» **Your assignment**:
Write out once more the lines running from the top of the entries below to the line with "the beginning of what", both ends included.

Content starts

(** C7 (amended).  The operations that add to the enumeration state
    only append: what the repo, org and member sequences held stays as
    the beginning of what they hold after.  Normalization never touches
    the orgs and the members; it keeps the repo sequence as a beginning
    when every entry is a URL or a login for which nothing is found, and
    it starts with the entries it keeps; it does not remove duplicates: a
    URL listed twice is there twice after.  A login that resolves is
    replaced by the entries found for it: it is not among the entries
    kept, and what was found stands among the entries appended, at the
    place of the login's turn; a URL is kept and its normal form is
    appended. *)
Theorem C7_enumeration_appends (p : Platform) (s : Source) (name : string) :
  extends s (fst (addReposByOrg p name s)) /\
  extends s (fst (addReposByUser p name s)) /\
  extends s (addGistsByUser p name s) /\
  extends s (addOrgsByUser p name s) /\
  extends s (fst (addReposByApp p s)) /\
  extends s (fst (addMembersByApp p s)) /\
  orgs (normalizeRepos p s) = orgs s /\
  members (normalizeRepos p s) = members s /\
  fst (pass p (repos s)) `prefix_of` repos (normalizeRepos p s) /\
  ((forall repo, repo ∈ repos s ->
      isRepoURL repo = true \/ resolveLogin p repo = []) ->
   extends s (normalizeRepos p s)) /\
  (isRepoURL name = true ->
   ~ NoDup (repos (normalizeRepos p (withRepos [name; name])))) /\
  (forall before login after,
     repos s = before ++ login :: after ->
     isRepoURL login = false ->
     resolveLogin p login <> [] ->
     repos (normalizeRepos p s) =
       (fst (pass p before) ++ fst (pass p after)) ++
       (snd (pass p before) ++ resolveLogin p login ++ snd (pass p after))) /\
  (forall before url after,
     repos s = before ++ url :: after ->
     isRepoURL url = true ->
     repos (normalizeRepos p s) =
       (fst (pass p before) ++ url :: fst (pass p after)) ++
       (snd (pass p before) ++ normalizeURL url :: snd (pass p after))).
Proof.
  repeat match goal with |- _ /\ _ => split end.
  - unfold addReposByOrg. destruct (paginate (orgRepos p name)).
    apply extends_appendRepos.
  - unfold addReposByUser. destruct (paginate (userRepos p name)).
    apply extends_appendRepos.
  - apply extends_appendRepos.
  - apply extends_appendOrgs.
  - unfold addReposByApp. destruct (paginate (installationRepos p)).
    apply extends_appendRepos.
  - unfold addMembersByApp.
    destruct (paginate (appInstallations p)) as [installed [err|]]; simpl.
    + apply extends_refl.
    + apply extends_addMembersOfOrgs.
  - unfold Github.normalizeRepos. destruct (pass p (repos s)). reflexivity.
  - unfold Github.normalizeRepos. destruct (pass p (repos s)). reflexivity.
  - rewrite repos_normalizeRepos. apply prefix_app_r. reflexivity.
  - intros Hkept. split; [| split].
    + rewrite repos_normalizeRepos, (pass_keeps p _ Hkept).
      apply prefix_app_r. reflexivity.
    + unfold Github.normalizeRepos. destruct (pass p (repos s)). reflexivity.
    + unfold Github.normalizeRepos. destruct (pass p (repos s)). reflexivity.
  - intros Hurl Hnodup. rewrite repos_normalizeRepos in Hnodup.
    unfold withRepos in Hnodup. cbn [repos fold_left] in Hnodup.
    unfold Github.normalizeEntry in Hnodup. rewrite Hurl in Hnodup.
    simpl in Hnodup.
    apply NoDup_cons in Hnodup as [Hnotin _]. apply Hnotin. left.
  - intros before login after Hrepos Hurl Hfound.
    rewrite repos_normalizeRepos, Hrepos.
    change (login :: after) with ([login] ++ after). rewrite !pass_app.
    change (pass p [login]) with (normalizeEntry p ([], []) login).
    unfold Github.normalizeEntry. rewrite Hurl.
    destruct (resolveLogin p login) as [|r found]; [congruence | reflexivity].
  - intros before url after Hrepos Hurl.
    rewrite repos_normalizeRepos, Hrepos.
    change (url :: after) with ([url] ++ after). rewrite !pass_app.
    change (pass p [url]) with (normalizeEntry p ([], []) url).
    unfold Github.normalizeEntry. rewrite Hurl. reflexivity.
Qed.

End NormalizeFacts.

(** The login of the third case of TestNormalizeRepos has both listings
    answer 404 for [not-found]: one placeholder. *)
Lemma C4_witness :
  repos (withRepos ["not-found"]) = [] ++ "not-found" :: [] /\
  testIsRepoURL "not-found" = false /\
  userRepos normalizeMocks "not-found" = inl NotFound /\
  userGists normalizeMocks "not-found" = inl NotFound /\
  repos (normalizeRepos testIsRepoURL testNormalizeURL normalizeMocks
           (withRepos ["not-found"])) = ["not-found"; EmptyString].
Proof.
  split; [reflexivity |]. split; [reflexivity |].
  split; [reflexivity |]. split; [reflexivity |].
  pose proof (C4_unresolved_login_gets_one_placeholder testIsRepoURL
                testNormalizeURL normalizeMocks (withRepos ["not-found"])
                [] [] "not-found" eq_refl eq_refl eq_refl eq_refl)
    as (_ & Hrepos & _).
  exact Hrepos.
Defined.

(** C7 as stated fails: the login of TestNormalizeRepos that resolves is
    replaced by what was found for it, so the sequence before the pass is
    not the beginning of the sequence after. *)
Lemma C7_counterexample :
  repos (normalizeRepos testIsRepoURL testNormalizeURL normalizeMocks
           (withRepos ["super-secret-user"])) =
    ["super-secret-repo"; "super-secret-gist"] /\
  ~ (repos (withRepos ["super-secret-user"]) `prefix_of`
     repos (normalizeRepos testIsRepoURL testNormalizeURL normalizeMocks
              (withRepos ["super-secret-user"]))).
Proof.
  split; [vm_compute; reflexivity |].
  intros [rest H]. vm_compute in H. discriminate.
Qed.

(** The URL of the first case of TestNormalizeRepos is kept in front;
    the login of the second case is replaced by what was found for it. *)
Lemma C7_witness :
  (forall repo,
     repo ∈ repos (withRepos ["https://github.com/super-secret-user/super-secret-repo"]) ->
     testIsRepoURL repo = true \/ resolveLogin offline repo = []) /\
  extends (withRepos ["https://github.com/super-secret-user/super-secret-repo"])
    (normalizeRepos testIsRepoURL testNormalizeURL offline
       (withRepos ["https://github.com/super-secret-user/super-secret-repo"])) /\
  repos (withRepos ["super-secret-user"]) = [] ++ "super-secret-user" :: [] /\
  testIsRepoURL "super-secret-user" = false /\
  resolveLogin normalizeMocks "super-secret-user" <> [] /\
  repos (normalizeRepos testIsRepoURL testNormalizeURL normalizeMocks
           (withRepos ["super-secret-user"])) =
    ["super-secret-repo"; "super-secret-gist"].
Proof.
  assert (H : forall repo,
     repo ∈ repos (withRepos ["https://github.com/super-secret-user/super-secret-repo"]) ->
     testIsRepoURL repo = true \/ resolveLogin offline repo = []).
  { intros repo Hin. right. reflexivity. }
  assert (Hfound : resolveLogin normalizeMocks "super-secret-user" <> [])
    by (vm_compute; discriminate).
  split; [exact H |].
  pose proof (C7_enumeration_appends testIsRepoURL testNormalizeURL offline
                (withRepos ["https://github.com/super-secret-user/super-secret-repo"])
                "super-secret-org")
    as (_ & _ & _ & _ & _ & _ & _ & _ & _ & Hext & _).
  split; [exact (Hext H) |].
  split; [reflexivity |]. split; [reflexivity |]. split; [exact Hfound |].
  pose proof (C7_enumeration_appends testIsRepoURL testNormalizeURL normalizeMocks
                (withRepos ["super-secret-user"]) "super-secret-org")
    as (_ & _ & _ & _ & _ & _ & _ & _ & _ & _ & _ & Hreplaced & _).
  rewrite (Hreplaced [] "super-secret-user" [] eq_refl eq_refl Hfound).
  vm_compute. reflexivity.
Defined.

End GithubFacts.

(** ** The options *)
Module OptionFacts.
Import Engine StartFacts.

Section Options.
Context {Metadata Result ResultWithMetadata error : Type}.
Variable ToLower : string -> string.
Variable NumCPU : Z.
Variable CopyMetadata : @Chunk Metadata -> Result -> ResultWithMetadata.
Variable DefaultDecoders : list (@Decoder Metadata).
Variable DefaultDetectors : list (@Detector Result error).

Local Abbreviation Detector := (@Engine.Detector Result error).
Local Abbreviation Decoder := (@Engine.Decoder Metadata).
Local Abbreviation Engine := (@Engine.Engine Metadata Result error).
Local Abbreviation EngineOption := (@Engine.EngineOption Metadata Result error).
Local Abbreviation startEngine :=
  (Engine.startEngine NumCPU DefaultDecoders DefaultDetectors).
Local Abbreviation processChunk := (Engine.processChunk ToLower CopyMetadata).

Lemma applyOptions_snoc (options : list EngineOption) (option : EngineOption) :
  applyOptions (options ++ [option]) = option (applyOptions options).
Proof. unfold applyOptions. rewrite fold_left_app. reflexivity. Qed.

(** X1.  Two [WithDetectors] for the same verification flag add up: the
    partition holds what it held, then the detectors of the first call,
    then those of the second; the other partition is left as it was, and
    the two calls amount to one call with both lists. *)
Theorem X1_WithDetectors_accumulates (e : Engine) (verify : bool)
    (d1 d2 : list Detector) :
  detectors (WithDetectors verify d2 (WithDetectors verify d1 e)) !! verify =
    Some (default [] (detectors e !! verify) ++ d1 ++ d2) /\
  detectors (WithDetectors verify d2 (WithDetectors verify d1 e)) !! negb verify =
    detectors e !! negb verify /\
  WithDetectors verify d2 (WithDetectors verify d1 e) =
    WithDetectors verify (d1 ++ d2) e.
Proof.
  unfold WithDetectors; simpl.
  rewrite !lookup_insert_eq. simpl. rewrite insert_insert_eq, <- app_assoc.
  split; [reflexivity |]. split; [| reflexivity].
  rewrite !lookup_insert_ne by (destruct verify; discriminate). reflexivity.
Qed.

(** X2.  [WithDetectors] for the verified partition and [WithDetectors]
    for the unverified one do not see each other: in either order they
    leave the same engine. *)
Theorem X2_WithDetectors_partitions_commute (e : Engine) (d1 d2 : list Detector) :
  WithDetectors true d1 (WithDetectors false d2 e) =
  WithDetectors false d2 (WithDetectors true d1 e).
Proof.
  unfold WithDetectors; simpl.
  rewrite !lookup_insert_ne by discriminate.
  f_equal. apply insert_insert_ne. discriminate.
Qed.

(** X3.  The last [WithConcurrency] and the last [WithDecoders] decide,
    whatever the options before them did: [Start] takes the concurrency
    given, or the number of CPUs when it is zero, and the decoders given,
    or the default decoders when there are none; neither option changes
    the other fields of the engine [Start] returns. *)
Theorem X3_last_option_wins (options : list EngineOption) (c : Z)
    (ds : list Decoder) :
  concurrency (startEngine (options ++ [WithConcurrency c])) =
    (if c =? 0 then NumCPU else c) /\
  decoders (startEngine (options ++ [WithConcurrency c])) =
    decoders (startEngine options) /\
  detectors (startEngine (options ++ [WithConcurrency c])) =
    detectors (startEngine options) /\
  decoders (startEngine (options ++ [WithDecoders ds])) =
    match ds with [] => DefaultDecoders | _ => ds end /\
  concurrency (startEngine (options ++ [WithDecoders ds])) =
    concurrency (startEngine options) /\
  detectors (startEngine (options ++ [WithDecoders ds])) =
    detectors (startEngine options).
Proof.
  destruct (startEngine_fields NumCPU DefaultDecoders DefaultDetectors
              (options ++ [WithConcurrency c])) as (Hc1 & Hd1 & Hm1).
  destruct (startEngine_fields NumCPU DefaultDecoders DefaultDetectors
              (options ++ [WithDecoders ds])) as (Hc2 & Hd2 & Hm2).
  destruct (startEngine_fields NumCPU DefaultDecoders DefaultDetectors options)
    as (Hc & Hd & Hm).
  rewrite applyOptions_snoc in Hc1, Hd1, Hm1, Hc2, Hd2, Hm2. simpl in *.
  rewrite Hc1, Hd1, Hm1, Hc2, Hd2, Hm2, Hc, Hd, Hm.
  repeat split. destruct ds; reflexivity.
Qed.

Content ends

» **Response**:
(** C7 (amended).  The operations that add to the enumeration state
    only append: what the repo, org and member sequences held stays as
    the beginning of what they hold after.  Normalization never touches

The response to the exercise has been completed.